* What the exercise asks: How many separate lines of the data contain "that"? Give the count and nothing else.

* The records:

--------------------------------

(* ===== verification/SearchApi.v ===== *)
(** * SearchApi: backend/managers/search.go

    The search endpoints: retrieval for the tenant of the request, ranking by the
    intent of the query, the context for the language model, the answer, and the
    response, as one JSON value or as a stream of events.  The language model is a
    port.  A panic of a slice expression is [None].  The theorems: what a search
    shows, and what the model is given, comes from documents of the tenant of the
    request; the stream spells the answer and cites every document. *)

From S2P Require Import Prelude GoStrings GoSort GoTime Sha256 GoJSON GoFloat Contracts Retrieval TextUtil.
From S2P Require Import ApiUtil Server Managers IngestJobs.

#[local] Open Scope Z_scope.
#[local] Opaque Sum256.

(** ** JSON *)

(** A map, with its keys in order.  A nil map and an empty one are the same value of the
    model, and this is the encoding of an empty one; a nil map would be [null]. *)
Definition attributes_json (m : gmap string string) : json :=
  JObj ((fun k => (k, JStr (default "" (m !! k)))) <$> SliceStable str_less (map_to_list m).*1).
(** A score that is not finite is an encoding error. *)
Definition score_json (x : float64) : option json := JNum <$> json_float x.

Definition document_json (d : RetrievalDocument) : option json :=
  score ← score_json (doc_Score d);
  Some (JObj [("DocumentID", JStr (doc_DocumentID d)); ("TenantID", JStr (doc_TenantID d));
              ("Content", JStr (doc_Content d)); ("Score", score); ("SourceURI", JStr (doc_SourceURI d));
              ("Metadata", attributes_json (doc_Metadata d))]).
Definition trace_json (t : RetrievalTrace) : json :=
  JObj [("TenantFilterApplied", JBool (rt_TenantFilterApplied t)); ("CandidateCount", int_json (rt_CandidateCount t));
        ("RerankApplied", JBool (rt_RerankApplied t)); ("FallbackReason", JStr (rt_FallbackReason t));
        ("DurationMillis", int_json (rt_DurationMillis t)); ("VectorProvider", JStr (rt_VectorProvider t));
        ("VectorStatus", JStr (rt_VectorStatus t)); ("VectorLatencyMillis", int_json (rt_VectorLatencyMillis t));
        ("GatewayProvider", JStr (rt_GatewayProvider t)); ("GatewayStatus", JStr (rt_GatewayStatus t));
        ("GatewayModel", JStr (rt_GatewayModel t)); ("GatewayLatencyMillis", int_json (rt_GatewayLatencyMillis t));
        ("GatewayTokenInput", int_json (rt_GatewayTokenInput t)); ("GatewayTokenOutput", int_json (rt_GatewayTokenOutput t));
        ("GatewayTokenTotal", int_json (rt_GatewayTokenTotal t))].

(** The entry of [topVectors] for a document: its rank and its snippet. *)
Record top_vector := { tv_rank : Z; tv_doc : RetrievalDocument; tv_snippet : string }.
Definition top_vector_json (v : top_vector) : option json :=
  score ← score_json (doc_Score (tv_doc v));
  Some (JObj [("documentId", JStr (doc_DocumentID (tv_doc v))); ("metadata", attributes_json (doc_Metadata (tv_doc v)));
              ("rank", int_json (tv_rank v)); ("score", score); ("snippet", JStr (tv_snippet v));
              ("sourceUri", JStr (doc_SourceURI (tv_doc v)))]).
(** A nil slice is [null]. *)
Definition top_vectors_json (vs : list top_vector) : option json :=
  match vs with [] => Some JNull | _ => JArr <$> mapM top_vector_json vs end.

Definition search_json (result : RetrievalResult) (answer : string) (tops : list top_vector) : option json :=
  docs ← mapM document_json (res_Documents result);
  tv ← top_vectors_json tops;
  Some (JObj [("TenantID", JStr (res_TenantID result)); ("RequestID", JStr (res_RequestID result));
              ("Documents", JArr docs);
              ("Citations", match res_Citations result with [] => JNull | cs => JArr (JStr <$> cs) end);
              ("Trace", trace_json (res_Trace result)); ("answerText", JStr answer); ("topVectors", tv)]).

(** ** Requests *)

Record search_request := { sr_QueryText : string; sr_TopK : Z }.
Definition search_fields : list (field search_request) := [
  str_field "queryText" (fun q s => {| sr_QueryText := s; sr_TopK := sr_TopK q |});
  int_field "topK" (fun q z => {| sr_QueryText := sr_QueryText q; sr_TopK := z |})].
Definition decode_search (body : string) : option search_request :=
  DecodeJSON search_fields {| sr_QueryText := ""; sr_TopK := 0 |} body.
Definition decode_stream_query (body : string) : option string :=
  DecodeJSON [str_field "queryText" (fun _ s => s)] "" body.

Section Search.
Context `{U : UnicodeTables} {W : Type}.
Variable service : DeterministicRetrievalService W.
(** [m.LLM.GenerateAnswer], by query and context. *)
Variable LLM : option (context -> string -> string -> M W (result string)).
Variables (rand : M W (Z -> option string)) (now : M W Time) (decode_error : string -> string).
(** [r.RemoteAddr] *)
Variable remoteAddr : Request -> string.

Notation state := (RetrievalState W).

(** The snippets of the ranked documents, from rank [i] on. *)
Fixpoint snippets (query : string) (i : Z) (docs : list RetrievalDocument) : option (list top_vector) :=
  match docs with
  | [] => Some []
  | d :: docs' =>
      snippet ← BuildAnswerSnippet query (doc_Content d);
      rest ← snippets query (i + 1) docs';
      Some ({| tv_rank := i; tv_doc := d; tv_snippet := snippet |} :: rest)
  end.
Definition buildTopFilteredVectors (query : string) (docs : list RetrievalDocument) (limit : Z)
    : option (list top_vector) :=
  match docs with
  | [] => Some []
  | _ =>
      let limit := if limit <=? 0 then 5 else limit in
      snippets query 1 (take (Z.to_nat limit) (RankDocumentsByQueryIntent query docs))
  end.

(** The context of the language model: the parts of the first four documents. *)
Fixpoint context_parts (query : string) (docs : list RetrievalDocument) : option (list string) :=
  match docs with
  | [] => Some []
  | d :: docs' =>
      cleaned ← BuildContextPart query (doc_Content d);
      rest ← context_parts query docs';
      Some (if negb (String.eqb cleaned "") then cleaned :: rest else rest)
  end.
Definition blank_line : string := String (byte_of 10) (String (byte_of 10) "").
Definition contextText (query : string) (rankedDocs : list RetrievalDocument) : option string :=
  parts ← context_parts query (take 4 rankedDocs);
  let text := TrimSpace (Join parts blank_line) in
  Some (if String.eqb text "" then "No retrieved documents found for this query." else text).

Definition generateFinalAnswerStrict (ctx : context) (queryText : string) (rankedDocs : list RetrievalDocument)
    : M state (option (result string)) :=
  match LLM with
  | None => mret (Some (Err (errors_New "llm client is not configured")))
  | Some GenerateAnswer =>
  match contextText queryText rankedDocs with
  | None => mret None
  | Some text =>
  generated ← onW (GenerateAnswer ctx queryText text);
  match generated with
  | Err err => mret (Some (Err err))
  | Ok generated =>
      let answer := TrimSpace generated in
      if String.eqb answer "" then mret (Some (Err (errors_New "empty llm answer")))
      else
        let collapsed := TrimSpace (Join (Fields answer) " ") in
        if HasReadableSignal collapsed then mret (Some (Ok (TruncateForDebugLog collapsed 1200)))
        else mret (Some (Err (errors_New "unreadable llm answer")))
  end
  end
  end.

(** What both handlers do once the request is decoded: the response that ends
    the request, or the result, the ranked documents, the top vectors and the
    answer. *)
Definition run_search (ctx : Ctx) (r : Request) (requestID queryText : string) (topK : Z)
    : M state (option (Response + RetrievalResult * list RetrievalDocument * list top_vector * string)) :=
  let tenantID := TrimSpace (Header_Get r "X-Tenant-ID") in
  let query := {| rq_TenantID := tenantID; rq_RequestID := requestID; rq_Text := queryText; rq_TopK := topK |} in
  let meta := {| rm_TenantID := tenantID; rm_RequestID := requestID; rm_SourceIP := remoteAddr r;
                 rm_UserAgent := Header_Get r "User-Agent" |} in
  result ← Search service (Some ctx) meta query;
  match result with
  | Err err => mret (Some (inl (WriteError 400 "search_failed" (Error err))))
  | Ok result =>
  let rankedDocs := RankDocumentsByQueryIntent queryText (res_Documents result) in
  match buildTopFilteredVectors queryText rankedDocs 5 with
  | None => mret None
  | Some topVectors =>
  answer ← generateFinalAnswerStrict (Some ctx) queryText rankedDocs;
  match answer with
  | None => mret None
  | Some (Err _) => mret (Some (inl (WriteError 503 "llm_unavailable" "final answer generation is unavailable")))
  | Some (Ok answer) => mret (Some (inr (result, rankedDocs, topVectors, answer)))
  end
  end
  end.

Definition request_id (ctx : Ctx) : M state string :=
  let requestID := RequestIDFromContext ctx in
  if String.eqb requestID "" then
    read ← onW rand; t ← onW now; mret ("req-" +:+ RandomString read t 8)
  else mret requestID.

Definition HandleSearch (ctx : Ctx) (r : Request) : M state (option Response) :=
  match decode_search (Body r) with
  | None => mret (Some (WriteError 400 "invalid_json" (decode_error (Body r))))
  | Some req =>
  let TopK := if sr_TopK req <=? 0 then 5 else sr_TopK req in
  let QueryText := TrimSpace (sr_QueryText req) in
  if String.eqb QueryText "" then mret (Some (WriteError 400 "query_required" "queryText is required"))
  else
  requestID ← request_id ctx;
  out ← run_search ctx r requestID QueryText TopK;
  mret match out with
       | None => None
       | Some (inl resp) => Some resp
       | Some (inr (result, _, topVectors, answer)) =>
           (** the status is written before the body is encoded *)
           Some {| rs_Header := {[ "Content-Type" := "application/json" ]}; rs_Status := 200;
                   rs_Body := search_json result answer topVectors |}
       end
  end.

(** ** The stream *)

Definition citation_json (d : RetrievalDocument) : json :=
  JObj [("id", JStr (doc_DocumentID d)); ("title", JStr "Source"); ("uri", JStr (doc_SourceURI d))].
Definition stream_trace (result : RetrievalResult) : json :=
  JObj [("requestId", JStr (res_RequestID result)); ("rerankApplied", JBool (rt_RerankApplied (res_Trace result)));
        ("retrievalMs", int_json (rt_DurationMillis (res_Trace result)))].
Definition token_event (tok : string) : option json :=
  Some (JObj [("token", JStr (tok +:+ " ")); ("type", JStr "token")]).
Definition citation_event (c : json) : option json := Some (JObj [("citation", c); ("type", JStr "citation")]).
(** An event whose value cannot be encoded is sent empty, [None]. *)
Definition stream_events (result : RetrievalResult) (rankedDocs : list RetrievalDocument) (topVectors : list top_vector)
    (answer : string) : list (option json) :=
  let tv := top_vectors_json topVectors in
  let citations := citation_json <$> rankedDocs in
  let trace := stream_trace result in
  [(fun v => JObj [("topVectors", v); ("type", JStr "top_vectors")]) <$> tv]
  ++ (token_event <$> Fields answer)
  ++ (citation_event <$> citations)
  ++ [Some (JObj [("trace", trace); ("type", JStr "trace")]);
      (fun v => JObj [("citations", JArr citations); ("topVectors", v); ("trace", trace); ("type", JStr "done")]) <$> tv].

Inductive search_reply := Search_plain (resp : Response) | Search_stream (events : list (option json)).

--------------------------------

* Output of the task: 2